[[ Given data, beginning ]]

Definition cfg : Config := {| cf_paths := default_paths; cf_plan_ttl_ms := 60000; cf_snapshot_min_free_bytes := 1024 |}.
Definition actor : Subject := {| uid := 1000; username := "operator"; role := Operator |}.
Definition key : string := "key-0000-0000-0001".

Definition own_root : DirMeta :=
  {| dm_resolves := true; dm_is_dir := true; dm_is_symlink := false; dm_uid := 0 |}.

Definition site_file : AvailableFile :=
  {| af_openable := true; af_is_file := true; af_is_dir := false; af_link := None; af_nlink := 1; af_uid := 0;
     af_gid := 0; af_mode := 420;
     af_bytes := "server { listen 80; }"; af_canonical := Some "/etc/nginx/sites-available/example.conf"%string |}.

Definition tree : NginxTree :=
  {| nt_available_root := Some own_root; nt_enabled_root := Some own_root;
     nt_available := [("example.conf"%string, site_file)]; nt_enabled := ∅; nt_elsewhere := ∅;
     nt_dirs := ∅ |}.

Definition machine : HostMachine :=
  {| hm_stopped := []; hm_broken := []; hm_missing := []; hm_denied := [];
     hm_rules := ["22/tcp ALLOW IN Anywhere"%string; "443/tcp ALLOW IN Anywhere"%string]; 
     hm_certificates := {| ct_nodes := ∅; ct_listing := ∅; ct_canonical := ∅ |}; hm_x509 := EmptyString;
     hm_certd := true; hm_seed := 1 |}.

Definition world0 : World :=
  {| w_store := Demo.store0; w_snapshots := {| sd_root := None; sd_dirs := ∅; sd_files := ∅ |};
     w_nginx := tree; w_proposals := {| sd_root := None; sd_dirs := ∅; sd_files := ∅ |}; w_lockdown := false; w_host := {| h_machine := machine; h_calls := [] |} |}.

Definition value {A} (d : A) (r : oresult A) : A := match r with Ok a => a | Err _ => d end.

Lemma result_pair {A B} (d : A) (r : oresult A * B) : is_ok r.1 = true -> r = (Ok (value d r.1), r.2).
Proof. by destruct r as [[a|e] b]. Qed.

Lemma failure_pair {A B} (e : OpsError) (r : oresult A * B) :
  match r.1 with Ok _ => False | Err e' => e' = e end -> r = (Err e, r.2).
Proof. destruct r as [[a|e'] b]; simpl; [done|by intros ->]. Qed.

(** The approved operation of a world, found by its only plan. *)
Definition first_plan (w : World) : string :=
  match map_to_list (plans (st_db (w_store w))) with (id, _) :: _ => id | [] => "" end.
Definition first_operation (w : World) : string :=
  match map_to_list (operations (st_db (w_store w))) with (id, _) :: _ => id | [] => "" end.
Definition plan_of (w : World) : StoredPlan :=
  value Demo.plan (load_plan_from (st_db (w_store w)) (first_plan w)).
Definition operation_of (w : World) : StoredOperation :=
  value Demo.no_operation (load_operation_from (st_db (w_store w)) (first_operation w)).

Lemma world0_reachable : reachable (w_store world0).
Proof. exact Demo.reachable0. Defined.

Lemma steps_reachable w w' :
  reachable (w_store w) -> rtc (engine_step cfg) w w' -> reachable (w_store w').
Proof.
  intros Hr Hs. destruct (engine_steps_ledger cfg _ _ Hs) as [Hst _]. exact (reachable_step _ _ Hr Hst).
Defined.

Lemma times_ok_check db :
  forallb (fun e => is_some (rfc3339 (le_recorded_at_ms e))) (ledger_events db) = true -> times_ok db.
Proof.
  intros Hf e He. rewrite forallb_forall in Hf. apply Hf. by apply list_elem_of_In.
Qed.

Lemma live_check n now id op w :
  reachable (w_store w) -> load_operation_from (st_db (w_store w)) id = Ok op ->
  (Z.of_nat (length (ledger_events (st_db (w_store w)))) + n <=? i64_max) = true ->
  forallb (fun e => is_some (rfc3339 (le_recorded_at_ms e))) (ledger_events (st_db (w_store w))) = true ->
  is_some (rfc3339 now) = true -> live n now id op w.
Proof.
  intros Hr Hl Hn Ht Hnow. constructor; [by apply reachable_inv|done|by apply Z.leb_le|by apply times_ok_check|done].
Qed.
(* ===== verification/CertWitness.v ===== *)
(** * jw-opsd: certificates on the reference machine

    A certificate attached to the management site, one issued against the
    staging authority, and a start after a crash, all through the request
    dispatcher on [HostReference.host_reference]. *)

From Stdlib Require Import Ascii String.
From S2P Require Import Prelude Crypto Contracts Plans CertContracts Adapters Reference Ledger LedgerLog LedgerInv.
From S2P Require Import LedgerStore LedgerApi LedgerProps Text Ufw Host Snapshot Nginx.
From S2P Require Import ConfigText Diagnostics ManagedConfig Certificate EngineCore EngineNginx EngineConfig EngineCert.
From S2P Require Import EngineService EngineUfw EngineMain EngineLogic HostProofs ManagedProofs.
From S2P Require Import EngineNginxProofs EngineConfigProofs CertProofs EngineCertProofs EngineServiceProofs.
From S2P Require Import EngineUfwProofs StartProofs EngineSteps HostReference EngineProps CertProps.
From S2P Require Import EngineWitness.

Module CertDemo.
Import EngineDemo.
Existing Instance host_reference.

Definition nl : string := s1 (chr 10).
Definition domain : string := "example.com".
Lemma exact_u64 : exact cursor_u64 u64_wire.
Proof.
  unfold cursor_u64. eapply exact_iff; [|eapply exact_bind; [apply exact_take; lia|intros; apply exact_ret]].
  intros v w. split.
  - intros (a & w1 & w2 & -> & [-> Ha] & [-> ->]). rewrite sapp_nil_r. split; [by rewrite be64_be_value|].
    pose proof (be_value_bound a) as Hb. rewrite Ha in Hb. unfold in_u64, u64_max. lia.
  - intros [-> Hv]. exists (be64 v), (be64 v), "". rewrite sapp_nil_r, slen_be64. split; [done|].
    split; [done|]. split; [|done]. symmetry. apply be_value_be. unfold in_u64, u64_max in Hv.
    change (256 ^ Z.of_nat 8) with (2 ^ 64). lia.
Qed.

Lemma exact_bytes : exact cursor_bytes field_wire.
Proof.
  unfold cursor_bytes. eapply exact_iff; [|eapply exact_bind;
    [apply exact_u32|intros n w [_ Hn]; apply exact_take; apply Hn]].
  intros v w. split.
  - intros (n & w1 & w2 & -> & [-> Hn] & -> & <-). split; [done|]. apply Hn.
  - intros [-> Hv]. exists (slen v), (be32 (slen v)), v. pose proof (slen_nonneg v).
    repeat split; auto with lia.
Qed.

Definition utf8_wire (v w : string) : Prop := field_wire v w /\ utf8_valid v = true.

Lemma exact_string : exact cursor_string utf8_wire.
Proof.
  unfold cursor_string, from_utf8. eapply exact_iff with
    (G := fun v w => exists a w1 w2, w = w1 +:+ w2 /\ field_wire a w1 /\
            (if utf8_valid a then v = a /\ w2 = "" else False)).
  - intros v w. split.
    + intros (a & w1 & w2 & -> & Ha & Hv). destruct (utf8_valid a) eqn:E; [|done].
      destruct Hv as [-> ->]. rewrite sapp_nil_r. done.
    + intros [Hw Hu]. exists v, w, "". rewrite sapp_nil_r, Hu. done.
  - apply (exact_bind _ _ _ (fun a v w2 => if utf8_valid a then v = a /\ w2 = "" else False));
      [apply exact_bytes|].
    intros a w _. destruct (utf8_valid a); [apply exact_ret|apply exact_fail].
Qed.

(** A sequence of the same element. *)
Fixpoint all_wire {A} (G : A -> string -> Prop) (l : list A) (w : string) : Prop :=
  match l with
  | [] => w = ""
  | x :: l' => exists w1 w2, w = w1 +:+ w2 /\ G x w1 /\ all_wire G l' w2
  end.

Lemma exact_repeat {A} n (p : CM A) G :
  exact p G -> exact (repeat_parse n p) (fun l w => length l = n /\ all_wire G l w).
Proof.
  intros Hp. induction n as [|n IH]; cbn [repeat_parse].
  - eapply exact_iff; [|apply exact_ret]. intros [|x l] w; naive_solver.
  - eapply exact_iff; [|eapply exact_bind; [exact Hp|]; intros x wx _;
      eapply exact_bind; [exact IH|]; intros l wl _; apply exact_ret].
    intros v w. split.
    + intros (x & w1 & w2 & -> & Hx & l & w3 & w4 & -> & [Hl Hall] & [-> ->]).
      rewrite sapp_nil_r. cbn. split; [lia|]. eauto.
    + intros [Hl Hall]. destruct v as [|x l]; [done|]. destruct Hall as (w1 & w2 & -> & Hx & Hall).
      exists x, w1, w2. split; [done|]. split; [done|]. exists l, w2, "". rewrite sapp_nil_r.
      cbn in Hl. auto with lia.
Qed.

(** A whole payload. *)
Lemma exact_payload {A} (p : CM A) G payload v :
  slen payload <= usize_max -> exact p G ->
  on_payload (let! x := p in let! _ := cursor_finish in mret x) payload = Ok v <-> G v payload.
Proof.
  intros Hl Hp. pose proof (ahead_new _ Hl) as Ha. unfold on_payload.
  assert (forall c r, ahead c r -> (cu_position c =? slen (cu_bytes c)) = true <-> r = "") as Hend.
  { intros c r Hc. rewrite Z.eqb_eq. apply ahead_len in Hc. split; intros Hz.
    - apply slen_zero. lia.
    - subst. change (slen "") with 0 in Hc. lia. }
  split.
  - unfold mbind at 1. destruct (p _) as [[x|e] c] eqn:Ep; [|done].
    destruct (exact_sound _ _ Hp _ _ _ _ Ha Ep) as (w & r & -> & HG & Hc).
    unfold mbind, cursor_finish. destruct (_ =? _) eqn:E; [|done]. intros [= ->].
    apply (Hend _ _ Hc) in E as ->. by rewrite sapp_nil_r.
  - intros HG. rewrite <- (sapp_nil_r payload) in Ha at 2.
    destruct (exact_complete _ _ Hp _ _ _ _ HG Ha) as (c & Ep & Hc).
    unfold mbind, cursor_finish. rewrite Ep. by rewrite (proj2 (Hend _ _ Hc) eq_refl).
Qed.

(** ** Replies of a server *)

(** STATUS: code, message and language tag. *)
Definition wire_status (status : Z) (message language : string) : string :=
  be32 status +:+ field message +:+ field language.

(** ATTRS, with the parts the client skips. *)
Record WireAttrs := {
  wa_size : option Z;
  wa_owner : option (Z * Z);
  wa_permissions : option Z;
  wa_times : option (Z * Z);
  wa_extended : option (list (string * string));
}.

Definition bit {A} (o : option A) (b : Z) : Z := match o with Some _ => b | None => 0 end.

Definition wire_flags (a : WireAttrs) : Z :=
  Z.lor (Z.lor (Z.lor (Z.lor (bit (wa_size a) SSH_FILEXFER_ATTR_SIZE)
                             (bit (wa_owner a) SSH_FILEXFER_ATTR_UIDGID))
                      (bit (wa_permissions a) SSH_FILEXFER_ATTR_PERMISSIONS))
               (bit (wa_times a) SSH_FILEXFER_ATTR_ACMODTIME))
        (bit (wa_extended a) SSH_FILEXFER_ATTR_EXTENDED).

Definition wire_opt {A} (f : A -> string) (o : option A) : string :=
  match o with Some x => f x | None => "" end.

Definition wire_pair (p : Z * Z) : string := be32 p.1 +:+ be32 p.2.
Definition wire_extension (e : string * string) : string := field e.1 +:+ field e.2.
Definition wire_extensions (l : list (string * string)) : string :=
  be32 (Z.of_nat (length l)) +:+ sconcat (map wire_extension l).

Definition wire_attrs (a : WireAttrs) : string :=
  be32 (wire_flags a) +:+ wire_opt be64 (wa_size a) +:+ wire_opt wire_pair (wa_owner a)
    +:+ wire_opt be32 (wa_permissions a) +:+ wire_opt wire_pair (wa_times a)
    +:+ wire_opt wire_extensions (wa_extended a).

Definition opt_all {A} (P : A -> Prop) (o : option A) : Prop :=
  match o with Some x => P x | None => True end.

[[ Given data, end ]]
[[ Given data, beginning ]]

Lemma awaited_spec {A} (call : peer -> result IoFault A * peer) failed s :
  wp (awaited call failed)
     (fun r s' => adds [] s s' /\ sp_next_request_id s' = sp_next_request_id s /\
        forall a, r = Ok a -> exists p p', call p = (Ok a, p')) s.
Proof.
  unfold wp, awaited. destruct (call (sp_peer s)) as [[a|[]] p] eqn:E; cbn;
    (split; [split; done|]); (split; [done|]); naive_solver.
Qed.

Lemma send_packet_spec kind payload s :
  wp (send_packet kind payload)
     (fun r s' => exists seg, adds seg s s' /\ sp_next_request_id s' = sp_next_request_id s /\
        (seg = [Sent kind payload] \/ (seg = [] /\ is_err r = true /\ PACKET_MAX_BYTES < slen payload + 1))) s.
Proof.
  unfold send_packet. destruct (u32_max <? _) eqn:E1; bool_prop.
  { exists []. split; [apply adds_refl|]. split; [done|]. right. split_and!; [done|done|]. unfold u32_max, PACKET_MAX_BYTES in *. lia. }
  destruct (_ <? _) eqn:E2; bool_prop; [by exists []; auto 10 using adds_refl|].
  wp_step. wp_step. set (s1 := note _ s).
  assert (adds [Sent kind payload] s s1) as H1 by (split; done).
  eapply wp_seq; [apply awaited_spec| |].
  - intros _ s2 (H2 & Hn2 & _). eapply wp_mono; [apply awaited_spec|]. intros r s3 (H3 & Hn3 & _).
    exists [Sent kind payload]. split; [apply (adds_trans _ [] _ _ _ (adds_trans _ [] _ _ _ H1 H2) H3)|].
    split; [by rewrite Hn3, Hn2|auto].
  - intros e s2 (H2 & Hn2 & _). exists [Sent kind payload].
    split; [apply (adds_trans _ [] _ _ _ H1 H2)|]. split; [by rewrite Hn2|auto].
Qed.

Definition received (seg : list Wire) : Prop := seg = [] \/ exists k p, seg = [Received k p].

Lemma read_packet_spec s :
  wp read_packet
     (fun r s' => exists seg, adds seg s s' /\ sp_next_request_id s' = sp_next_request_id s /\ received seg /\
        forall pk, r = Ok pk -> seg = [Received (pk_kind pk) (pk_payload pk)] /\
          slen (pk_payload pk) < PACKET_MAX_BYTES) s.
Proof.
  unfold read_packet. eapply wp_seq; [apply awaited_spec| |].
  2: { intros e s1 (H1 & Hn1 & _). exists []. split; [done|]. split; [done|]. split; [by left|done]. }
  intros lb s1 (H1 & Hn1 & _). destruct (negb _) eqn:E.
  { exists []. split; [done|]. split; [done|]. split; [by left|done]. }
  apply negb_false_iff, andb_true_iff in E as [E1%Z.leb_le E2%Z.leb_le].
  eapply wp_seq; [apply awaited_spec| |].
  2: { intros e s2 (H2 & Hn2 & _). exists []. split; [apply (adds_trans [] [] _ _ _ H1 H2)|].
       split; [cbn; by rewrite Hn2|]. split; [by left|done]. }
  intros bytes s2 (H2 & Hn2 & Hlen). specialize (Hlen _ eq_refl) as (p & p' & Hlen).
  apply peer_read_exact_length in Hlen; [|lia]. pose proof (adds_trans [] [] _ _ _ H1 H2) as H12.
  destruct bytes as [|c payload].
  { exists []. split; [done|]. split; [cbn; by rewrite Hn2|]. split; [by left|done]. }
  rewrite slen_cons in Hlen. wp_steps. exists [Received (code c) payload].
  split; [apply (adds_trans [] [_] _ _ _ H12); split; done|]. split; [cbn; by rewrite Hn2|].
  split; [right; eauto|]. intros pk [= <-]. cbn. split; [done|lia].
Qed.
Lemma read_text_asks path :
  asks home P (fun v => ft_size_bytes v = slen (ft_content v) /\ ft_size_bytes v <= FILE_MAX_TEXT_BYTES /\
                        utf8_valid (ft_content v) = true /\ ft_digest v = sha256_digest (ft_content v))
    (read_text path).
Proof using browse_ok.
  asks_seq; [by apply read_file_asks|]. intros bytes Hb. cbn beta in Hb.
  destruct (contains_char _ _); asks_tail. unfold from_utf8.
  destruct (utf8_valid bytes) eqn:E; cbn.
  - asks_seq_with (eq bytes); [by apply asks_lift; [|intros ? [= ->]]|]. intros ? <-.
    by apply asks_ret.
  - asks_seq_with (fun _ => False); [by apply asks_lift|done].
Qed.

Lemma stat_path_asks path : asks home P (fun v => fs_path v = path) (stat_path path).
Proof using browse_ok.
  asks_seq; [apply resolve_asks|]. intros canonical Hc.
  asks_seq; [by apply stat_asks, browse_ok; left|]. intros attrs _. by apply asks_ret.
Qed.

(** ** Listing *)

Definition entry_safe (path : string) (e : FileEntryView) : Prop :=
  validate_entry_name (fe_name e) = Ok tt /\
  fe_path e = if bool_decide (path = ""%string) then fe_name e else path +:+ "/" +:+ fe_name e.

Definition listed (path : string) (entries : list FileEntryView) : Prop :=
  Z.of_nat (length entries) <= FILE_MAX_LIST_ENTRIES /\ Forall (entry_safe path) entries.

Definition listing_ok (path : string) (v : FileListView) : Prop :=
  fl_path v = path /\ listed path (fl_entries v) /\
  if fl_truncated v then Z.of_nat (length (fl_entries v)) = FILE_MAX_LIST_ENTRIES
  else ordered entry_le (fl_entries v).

[[ Given data, end ]]
[[ Given data, beginning ]]

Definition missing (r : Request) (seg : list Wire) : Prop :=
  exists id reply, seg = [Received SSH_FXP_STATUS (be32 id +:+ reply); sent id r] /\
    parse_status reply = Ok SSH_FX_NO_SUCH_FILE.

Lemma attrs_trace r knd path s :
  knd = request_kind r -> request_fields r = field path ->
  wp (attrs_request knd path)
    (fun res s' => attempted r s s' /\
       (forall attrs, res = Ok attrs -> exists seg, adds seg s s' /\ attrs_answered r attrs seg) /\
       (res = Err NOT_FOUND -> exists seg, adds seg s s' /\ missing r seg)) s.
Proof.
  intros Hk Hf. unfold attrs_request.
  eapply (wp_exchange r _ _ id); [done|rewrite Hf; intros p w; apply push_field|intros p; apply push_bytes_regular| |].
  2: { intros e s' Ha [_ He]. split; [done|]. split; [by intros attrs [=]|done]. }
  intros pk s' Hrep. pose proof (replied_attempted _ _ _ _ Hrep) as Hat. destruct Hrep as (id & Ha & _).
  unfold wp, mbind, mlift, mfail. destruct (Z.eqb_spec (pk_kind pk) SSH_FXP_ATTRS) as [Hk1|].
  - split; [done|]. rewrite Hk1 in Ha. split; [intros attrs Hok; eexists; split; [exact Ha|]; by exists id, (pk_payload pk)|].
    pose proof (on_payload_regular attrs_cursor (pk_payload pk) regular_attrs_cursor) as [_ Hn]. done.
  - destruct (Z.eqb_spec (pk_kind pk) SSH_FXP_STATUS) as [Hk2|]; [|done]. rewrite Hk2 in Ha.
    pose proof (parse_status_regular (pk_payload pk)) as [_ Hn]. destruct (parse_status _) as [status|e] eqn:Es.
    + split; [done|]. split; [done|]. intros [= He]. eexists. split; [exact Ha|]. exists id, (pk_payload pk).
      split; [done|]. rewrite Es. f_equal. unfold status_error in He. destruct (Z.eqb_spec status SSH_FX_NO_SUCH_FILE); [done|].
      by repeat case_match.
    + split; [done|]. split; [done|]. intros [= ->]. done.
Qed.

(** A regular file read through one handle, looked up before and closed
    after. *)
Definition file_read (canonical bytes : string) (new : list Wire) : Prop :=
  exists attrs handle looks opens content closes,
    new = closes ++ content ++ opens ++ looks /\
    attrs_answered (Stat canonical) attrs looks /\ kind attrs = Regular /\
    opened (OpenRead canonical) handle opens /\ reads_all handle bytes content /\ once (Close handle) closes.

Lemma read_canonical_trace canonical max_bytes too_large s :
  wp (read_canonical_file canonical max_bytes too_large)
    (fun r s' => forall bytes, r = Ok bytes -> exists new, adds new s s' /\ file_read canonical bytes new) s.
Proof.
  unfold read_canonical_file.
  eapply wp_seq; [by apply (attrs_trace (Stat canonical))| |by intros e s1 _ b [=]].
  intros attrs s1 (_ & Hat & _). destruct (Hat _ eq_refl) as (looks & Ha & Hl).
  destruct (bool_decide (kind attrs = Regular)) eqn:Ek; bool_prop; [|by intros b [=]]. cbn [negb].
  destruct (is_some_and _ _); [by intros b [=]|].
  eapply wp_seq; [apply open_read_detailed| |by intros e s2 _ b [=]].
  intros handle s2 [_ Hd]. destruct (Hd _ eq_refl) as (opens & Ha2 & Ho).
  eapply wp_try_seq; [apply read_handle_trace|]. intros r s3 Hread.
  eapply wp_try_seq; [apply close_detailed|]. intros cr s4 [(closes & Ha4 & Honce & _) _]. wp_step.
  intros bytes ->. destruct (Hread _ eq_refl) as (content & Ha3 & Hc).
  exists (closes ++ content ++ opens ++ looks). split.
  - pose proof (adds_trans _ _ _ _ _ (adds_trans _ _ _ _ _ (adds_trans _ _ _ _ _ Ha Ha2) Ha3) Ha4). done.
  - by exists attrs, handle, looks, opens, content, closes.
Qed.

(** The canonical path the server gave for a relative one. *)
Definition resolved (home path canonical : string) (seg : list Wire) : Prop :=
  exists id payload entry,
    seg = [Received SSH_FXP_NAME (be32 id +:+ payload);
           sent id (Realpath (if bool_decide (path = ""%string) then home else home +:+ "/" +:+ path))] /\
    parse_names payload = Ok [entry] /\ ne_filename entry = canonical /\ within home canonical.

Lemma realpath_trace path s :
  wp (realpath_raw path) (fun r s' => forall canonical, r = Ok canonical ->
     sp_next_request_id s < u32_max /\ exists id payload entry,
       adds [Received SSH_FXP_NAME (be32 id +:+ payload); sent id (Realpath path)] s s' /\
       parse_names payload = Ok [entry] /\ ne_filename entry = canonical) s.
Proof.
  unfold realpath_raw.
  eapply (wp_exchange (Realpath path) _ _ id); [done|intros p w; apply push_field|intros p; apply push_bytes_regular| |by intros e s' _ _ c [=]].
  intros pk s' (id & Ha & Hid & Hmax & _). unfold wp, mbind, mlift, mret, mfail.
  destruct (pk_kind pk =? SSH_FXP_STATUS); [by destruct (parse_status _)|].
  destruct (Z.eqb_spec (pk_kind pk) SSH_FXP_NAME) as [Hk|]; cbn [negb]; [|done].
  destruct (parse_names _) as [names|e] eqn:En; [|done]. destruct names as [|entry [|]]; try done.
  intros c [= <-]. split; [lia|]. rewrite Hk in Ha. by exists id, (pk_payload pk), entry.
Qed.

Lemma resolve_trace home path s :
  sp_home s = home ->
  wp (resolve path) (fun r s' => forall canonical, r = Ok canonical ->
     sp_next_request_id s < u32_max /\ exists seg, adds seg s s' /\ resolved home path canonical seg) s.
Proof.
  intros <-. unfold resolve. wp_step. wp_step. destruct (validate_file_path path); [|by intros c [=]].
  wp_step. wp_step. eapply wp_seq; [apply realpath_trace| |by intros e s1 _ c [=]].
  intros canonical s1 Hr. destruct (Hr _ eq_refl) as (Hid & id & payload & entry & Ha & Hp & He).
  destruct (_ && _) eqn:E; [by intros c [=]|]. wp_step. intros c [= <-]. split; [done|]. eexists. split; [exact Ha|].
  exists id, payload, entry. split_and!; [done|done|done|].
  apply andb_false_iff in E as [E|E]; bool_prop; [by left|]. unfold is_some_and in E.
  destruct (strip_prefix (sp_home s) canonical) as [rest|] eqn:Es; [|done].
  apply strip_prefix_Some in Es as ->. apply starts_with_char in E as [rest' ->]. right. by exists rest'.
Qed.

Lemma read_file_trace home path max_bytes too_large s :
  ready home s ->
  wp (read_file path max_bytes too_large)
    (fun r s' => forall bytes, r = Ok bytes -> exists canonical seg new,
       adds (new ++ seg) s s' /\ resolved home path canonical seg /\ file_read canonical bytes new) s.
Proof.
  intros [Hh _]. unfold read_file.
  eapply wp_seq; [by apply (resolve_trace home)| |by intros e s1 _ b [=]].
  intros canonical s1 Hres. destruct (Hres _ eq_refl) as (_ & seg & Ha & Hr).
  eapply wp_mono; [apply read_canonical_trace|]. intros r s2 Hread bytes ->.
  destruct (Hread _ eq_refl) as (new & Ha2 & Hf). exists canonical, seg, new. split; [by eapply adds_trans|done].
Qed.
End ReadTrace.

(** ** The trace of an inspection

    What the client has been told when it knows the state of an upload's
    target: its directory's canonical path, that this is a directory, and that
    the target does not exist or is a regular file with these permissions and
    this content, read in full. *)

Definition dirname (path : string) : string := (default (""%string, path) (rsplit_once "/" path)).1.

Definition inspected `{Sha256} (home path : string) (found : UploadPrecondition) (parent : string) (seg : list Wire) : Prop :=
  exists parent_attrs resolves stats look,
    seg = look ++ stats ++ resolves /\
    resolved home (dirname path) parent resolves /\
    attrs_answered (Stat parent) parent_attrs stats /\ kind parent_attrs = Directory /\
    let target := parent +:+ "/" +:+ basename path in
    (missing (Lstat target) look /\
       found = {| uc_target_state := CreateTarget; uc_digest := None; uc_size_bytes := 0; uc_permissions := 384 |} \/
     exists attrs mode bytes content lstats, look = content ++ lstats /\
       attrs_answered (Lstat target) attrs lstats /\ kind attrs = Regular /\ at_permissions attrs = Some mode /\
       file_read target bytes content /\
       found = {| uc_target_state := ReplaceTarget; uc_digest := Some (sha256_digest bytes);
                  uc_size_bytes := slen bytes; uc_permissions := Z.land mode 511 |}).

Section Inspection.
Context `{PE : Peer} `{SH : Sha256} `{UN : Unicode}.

[[ Given data, end ]]

**Work required**
There is a run of lines above from the one with "(* ===== verification/CertWitness.v ===== *)" to the one with "dispatcher on [HostReference.host_reference]."; print exactly that run, both ends included, and nothing else.

**Answer section**
(* ===== verification/CertWitness.v ===== *)
(** * jw-opsd: certificates on the reference machine

    A certificate attached to the management site, one issued against the
    staging authority, and a start after a crash, all through the request
    dispatcher on [HostReference.host_reference]. *)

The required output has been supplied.